* **EXERCISE REQUIREMENTS**: What is the number of lines in the data that include the string "subst"? Give it by itself.

Dataset entries:

______

(** A node at the bottom, when updating subtrees works. *)
Lemma descend_spec q fuel p M kvs db :
  sub_spec q → (10 * q ≤ fuel)%nat → (length p + 8 * q = N)%nat → (8 ≤ length p)%nat →
  wf_map L p M → wf_upd L p kvs → kvs ≠ [] →
  trees (tree_at p M) → trees (tree_at p (apply kvs M)) → present db (subs 0 (tree_at p M)) →
  node_post p 0 (tree_at p (apply kvs M)) db
    (descend (updateSubtree fuel T) T [kvs] (node_of (tree_at p M)) (Z.of_nat (length p - 8)) 8 db).
Proof using All.
  intros Hsub Hf Hlen H8 HM HU Hne Ht Ht' Hs. unfold descend. cbn [len length Z.of_nat Pos.of_succ_nat Z.eqb Pos.eqb negb].
  destruct (bottom_subtree (tree_at p M) db) as (db1 & E1 & Hdb1 & Hs1); [apply tree_at_ok; [done|lia]|done..|].
  rewrite E1. cbn [mbind res_bind]. rewrite index_0. cbn [mbind res_bind].
  replace (Z.of_nat (length p - 8) + 8) with (Z.of_nat (length p)) by lia.
  destruct (Hsub fuel p M kvs db1) as (db2 & E2 & He2 & Hs2); [done..|]. rewrite E2. cbn [mbind res_bind].
  set (t' := tree_at p (apply kvs M)) in *.
  assert (effect p db db2) as He.
  { eapply effect_trans; [|exact He2]. destruct Hdb1 as [-> | ->]; [apply effect_refl|].
    apply effect_Del; [done|]. intros k. apply tree_at_keys; [done|lia]. }
  assert (stored db2 (subs 0 t')) as Hst.
  { intros x Hx. apply Hs2. destruct t' as [| |l r]; [by apply not_elem_of_nil in Hx..|].
    cbn [subs] in *. done. }
  rewrite len_nodes_subtree. exists (One t'), db2. split_and!; [|by left|done..].
  destruct t' as [| |l r]; done.
Qed.

Lemma trees_join l r : trees (join l r) → trees l ∧ trees r.
Proof using trees_Empty trees_Branch. destruct l, r; cbn [join]; eauto. Qed.

Lemma tree_at_join p M :
  wf_map L p M → (length p < N)%nat →
  tree_at p M = join (tree_at (p ++ [false]) (side (length p) false M)) (tree_at (p ++ [true]) (side (length p) true M)).
Proof using.
  intros Hwf Hlen. assert (∀ b, length (p ++ [b]) = S (length p)) as Hp by (intros; rewrite length_app; cbn; lia).
  rewrite !Hp. replace (N - length p)%nat with (S (N - S (length p))) by lia.
  apply (build_join L); [done|lia].
Qed.

(** The tree after the updates of the two halves. *)
Lemma tree_at_apply p l r M :
  wf_map L p M → wf_upd L p (l ++ r) → (length p < N)%nat →
  (∀ e, e ∈ l → key_bit e.1 (length p) = false) → (∀ e, e ∈ r → key_bit e.1 (length p) = true) →
  tree_at p (apply (l ++ r) M)
  = join (tree_at (p ++ [false]) (apply l (side (length p) false M)))
         (tree_at (p ++ [true]) (apply r (side (length p) true M))).
Proof using.
  intros HM HU Hlen Hl Hr. rewrite tree_at_join by (done || by apply wf_apply). f_equal.
  - by rewrite side_apply by (try done; apply HU).
  - rewrite (apply_perm _ (r ++ l)) by (apply HU || apply Permutation_app_comm).
    rewrite side_apply; [done..|]. rewrite (Permutation_app_comm r l). apply HU.
Qed.

(** The two nodes a node that is not a stub splits into. *)
Lemma split_children p M :
  wf_map L p M → (length p < N)%nat → is_branch (tree_at p M) = false →
  match n_kind (node_of (tree_at p M)) with
  | nodeKindEmpty => Ok (newEmptyNode, newEmptyNode)
  | nodeKindLeaf =>
      set ← Bytes.IsBitSet (n_key (node_of (tree_at p M))) (Z.of_nat (length p));
      if (set : bool) then Ok (newEmptyNode, node_of (tree_at p M)) else Ok (node_of (tree_at p M), newEmptyNode)
  | _ => Err (Errorf "invalid node kind")
  end = Ok (node_of (tree_at (p ++ [false]) (side (length p) false M)),
            node_of (tree_at (p ++ [true]) (side (length p) true M))).
Proof using.
  intros Hwf Hlen Hb. pose proof (build_inv L (N - length p) p M Hwf ltac:(lia)) as Hinv.
  destruct (tree_at p M) as [|k v|]; [| |done]; subst M.
  - unfold side. by rewrite !map_filter_empty, !build_empty.
  - cbn [node_of newLeafNode n_kind n_key]. destruct (Hwf k v) as [[Hk _ _] _]; [by rewrite lookup_singleton_eq|].
    rewrite IsBitSet_key_bit by lia. cbn [mbind res_bind]. unfold side. destruct (key_bit k (length p)) eqn:Eb.
    + rewrite map_filter_singleton_False by (cbn; congruence). rewrite map_filter_singleton_True by done.
      by rewrite build_empty, build_single.
    + rewrite map_filter_singleton_True by done. rewrite map_filter_singleton_False by (cbn; congruence).
      by rewrite build_empty, build_single.
Qed.


(** A node above the bottom, when updating the nodes below works. *)
Lemma split_spec q n fuel p M bins base db :
  node_spec q n → (10 * q + n + 1 ≤ fuel)%nat → (length p + S n + 8 * q = N)%nat → (S n ≤ 8)%nat →
  wf_map L p M → wf_upd L p (concat bins) → bins_ok (S n) (length p) bins → is_branch (tree_at p M) = false →
  trees (tree_at p M) → trees (tree_at p (apply (concat bins) M)) →
  node_post p (S n) (tree_at p (apply (concat bins) M)) db
    (split_node (updateNode fuel T) bins (length_bins base bins) base (node_of (tree_at p M))
       (Z.of_nat (length p + S n - 8)) (8 - Z.of_nat (S n)) db).
Proof using All.
  intros Hnode Hf Hlen Hn HM HU (l & r & -> & Hl & Hr & Hkl & Hkr) Hb Ht Ht'. rewrite concat_app in *.
  destruct (wf_upd_app _ _ _ _ HU) as [HUl HUr]. unfold split_node.
  replace (Z.of_nat (length p + S n - 8) + (8 - Z.of_nat (S n))) with (Z.of_nat (length p)) by lia.
  rewrite split_children by (done || lia). cbn [mbind res_bind].
  rewrite (split_bins n) by (by eapply length_bins_ok).
  replace (u8 (8 - Z.of_nat (S n) + 1)) with (8 - Z.of_nat n) by (unfold u8; rewrite Z.mod_small; lia).
  rewrite (tree_at_join p M) in Hb, Ht by (done || lia). apply join_nonbranch in Hb as [Hbl Hbr].
  rewrite tree_at_apply in Ht' |- * by (done || lia).
  apply trees_join in Ht as [Htl Htr], Ht' as [Htl' Htr'].
  assert (∀ b, length (p ++ [b]) = S (length p)) as Hp by (intros; rewrite length_app; cbn; lia).
  assert (∀ b, wf_map L (p ++ [b]) (side (length p) b M)) as Hws by (intros b; apply wf_side; [lia|done]).
  assert (wf_upd L (p ++ [false]) (concat l)) as HUl' by (apply wf_upd_snoc; [lia|done..]).
  assert (wf_upd L (p ++ [true]) (concat r)) as HUr' by (apply wf_upd_snoc; [lia|done..]).
  apply (node_post_two p n).
  - pose proof (Hnode fuel (p ++ [false]) (side (length p) false M) l base db) as Hp1. rewrite Hp in *.
    replace (S (length p) + n - 8)%nat with (length p + S n - 8)%nat in Hp1 by lia.
    apply Hp1; try done; [lia|lia|by right|by apply present_leaf].
  - intros db1 Hdb1.
    pose proof (Hnode fuel (p ++ [true]) (side (length p) true M) r (base + len (concat l)) db1) as Hp1. rewrite Hp in *.
    replace (S (length p) + n - 8)%nat with (length p + S n - 8)%nat in Hp1 by lia.
    apply Hp1; try done; [lia|lia|by right|by apply present_leaf].
  - intros db1 db2 He. eapply stored_effect; [exact He|by apply wf_apply|done|lia].
Qed.

(** The step of [updateNode] that is left when no simple case applies. *)
Lemma split_or_descend_spec q n fuel p M bins base db :
  (q = 0%nat ∨ sub_spec q) → (∀ m, S m = n → node_spec q m) →
  (10 * q + n ≤ fuel)%nat → (length p + n + 8 * q = N)%nat → (8 ≤ length p + n)%nat → (n ≤ 8)%nat →
  wf_map L p M → wf_upd L p (concat bins) → bins_ok n (length p) bins → (n = 0%nat ∨ is_branch (tree_at p M) = false) →
  trees (tree_at p M) → trees (tree_at p (apply (concat bins) M)) → present db (subs 0 (tree_at p M)) →
  concat bins ≠ [] → (length p < N)%nat →
  node_post p n (tree_at p (apply (concat bins) M)) db
    (if 8 - Z.of_nat n =? t_subtreeHeight T
     then descend (updateSubtree fuel T) T bins (node_of (tree_at p M)) (Z.of_nat (length p + n - 8)) (8 - Z.of_nat n) db
     else split_node (updateNode fuel T) bins (length_bins base bins) base (node_of (tree_at p M))
            (Z.of_nat (length p + n - 8)) (8 - Z.of_nat n) db).
Proof using All.
  intros Hsub Hnode Hf Hlen H8 Hn HM HU Hbins Hb Ht Ht' Hs Hne Hp. rewrite T_height. destruct n as [|n].
  - cbn [Z.of_nat Z.sub Z.add Z.opp Z.eqb]. rewrite Z.sub_0_r. cbn [Z.eqb Pos.eqb]. rewrite Nat.add_0_r in *.
    destruct bins as [|kvs [|? ?]]; [done| |done]. cbn [concat] in *. rewrite app_nil_r in *.
    destruct Hsub as [->|Hsub]; [lia|]. by apply (descend_spec q).
  - destruct (Z.eqb_spec (8 - Z.of_nat (S n)) 8); [lia|]. destruct Hb as [?|Hb]; [done|].
    apply (split_spec q); try done; [by apply Hnode|lia].
Qed.

(** Two keys below a path leave a bit to split on. *)
Lemma region_two p k1 k2 : region p k1 → region p k2 → k1 ≠ k2 → (length p < N)%nat.
Proof using.
  intros H1' H2' Hne. pose proof (region_length L p k1 H1'). destruct (decide (length p = N)) as [E|]; [|lia].
  by destruct Hne; eapply region_full.
Qed.

(** The one update of a node that needs no split. *)
Lemma single_post p n k v M db :
  (n = 0%nat ∨ is_branch (tree_at p (apply [(k, v)] M)) = false) →
  (M = ∅ ∨ ∃ v0, M = {[k := v0]}) →
  node_post p n (tree_at p (apply [(k, v)] M)) db
    (if negb (len v =? 0) then Ok (([newLeafNode k v], [8 - Z.of_nat n]), db)
     else Ok (([newEmptyNode], [8 - Z.of_nat n]), db)).
Proof using.
  intros Hb HM. assert (apply [(k, v)] M = match v with [] => ∅ | _ => {[k := v]} end) as E.
  { rewrite apply_single. destruct HM as [->|[v0 ->]]; destruct v; [by rewrite delete_empty|done| |].
    - apply delete_singleton_eq.
    - by rewrite insert_singleton_eq. }
  rewrite E in *. destruct v as [|x v].
  - rewrite build_empty in *. cbn. apply node_post_one; [by right|by apply stored_leaf].
  - rewrite build_single in *. destruct (Z.eqb_spec (len (x :: v)) 0); [unfold len in *; cbn in *; lia|].
    apply (node_post_one p n (Leaf k (x :: v))); [by right|by apply stored_leaf].
Qed.

Lemma node_step q n :
  (q = 0%nat ∨ sub_spec q) → (n ≤ 8)%nat → (∀ m, S m = n → node_spec q m) → node_spec q n.
Proof using All.
  intros Hsub Hn IH fuel p M bins base db Hf Hlen H8 HM HU Hbins Hb Ht Ht' Hs.
  destruct fuel as [|fuel]; [lia|]. cbn [updateNode].
  assert (bins ≠ []) as Hbne.
  { intros ->. apply length_bins_ok in Hbins. cbn [length] in Hbins. pose proof (Nat.pow_nonzero 2 n). lia. }
  rewrite length_bins_last by done. cbn [mbind res_bind].
  replace (base + len (concat bins) - base) with (len (concat bins)) by lia.
  assert (concat bins ≠ [] → (length p < N)%nat → node_post p n (tree_at p (apply (concat bins) M)) db
    (if 8 - Z.of_nat n =? t_subtreeHeight T
     then descend (updateSubtree fuel T) T bins (node_of (tree_at p M)) (Z.of_nat (length p + n - 8)) (8 - Z.of_nat n) db
     else split_node (updateNode fuel T) bins (length_bins base bins) base (node_of (tree_at p M))
            (Z.of_nat (length p + n - 8)) (8 - Z.of_nat n) db)) as Hsplit.
  { intros. apply (split_or_descend_spec q); try done; lia. }
  pose proof HU as [Hnd HUr]. destruct (concat bins) as [|[k v] [|[k2 v2] U]] eqn:EU.
  - cbn [len length Z.of_nat Z.eqb]. rewrite apply_nil. apply node_post_one; [done|]. destruct Hb as [->|Hb]; [by apply present_stored|by apply stored_leaf].
  - cbn [len length Z.of_nat Pos.of_succ_nat Z.eqb Pos.eqb]. destruct (HUr k v) as [Hrk _]; [left|].
    destruct (find_single base bins (k, v) 0 EU) as (j & Ej & Hj). unfold Slices.FindIndex. rewrite Ej.
    destruct (Z.eqb_spec (0 + Z.of_nat j) (-1)); [lia|].
    assert (index bins (0 + Z.of_nat j) = Ok [(k, v)]) as ->.
    { unfold index. rewrite idx_nonneg by lia. replace (Z.to_nat (0 + Z.of_nat j)) with j by lia. by rewrite Hj. }
    cbn [mbind res_bind].
    pose proof (build_inv L (N - length p) p M HM ltac:(apply region_length in Hrk; lia)) as Hinv.
    destruct (tree_at p M) as [|k0 v0|l r]; cbn [node_of newEmptyNode newLeafNode newStubNode n_kind n_key].
    + subst M. rewrite index_0. cbn [mbind res_bind]. apply single_post; [|by left].
      right. rewrite apply_single. destruct v; by rewrite ?delete_empty, ?insert_empty, ?build_empty, ?build_single.
    + subst M. rewrite index_0. cbn [mbind res_bind]. unfold bytes_equal. case_bool_decide as Ek.
      * subst k0. apply single_post; [|right; eauto].
        right. rewrite apply_single. destruct v; by rewrite ?delete_singleton_eq, ?insert_singleton_eq, ?build_empty, ?build_single.
      * apply Hsplit; [done|]. apply (region_two p k0 k); [|done..]. apply (HM k0 v0). by rewrite lookup_singleton_eq.
    + destruct Hinv as (k1 & k2 & v1 & v2 & Hne & H1' & H2' & _). apply Hsplit; [done|].
      apply (region_two p k1 k2); [by eapply HM..|done].
  - assert (2 ≤ len ((k, v) :: (k2, v2) :: U)) by (rewrite !len_cons; pose proof (len_nonneg U); lia).
    destruct (Z.eqb_spec (len ((k, v) :: (k2, v2) :: U)) 0); [lia|]. destruct (Z.eqb_spec (len ((k, v) :: (k2, v2) :: U)) 1); [lia|].
    apply Hsplit; [done|]. apply (region_two p k k2).
    + apply (HUr k v). left.
    + apply (HUr k2 v2). right; left.
    + cbn in Hnd. apply NoDup_cons in Hnd as [Hnin _]. intros ->. apply Hnin. left.
Qed.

______

* **SOLUTION FOR THIS TASK**: 4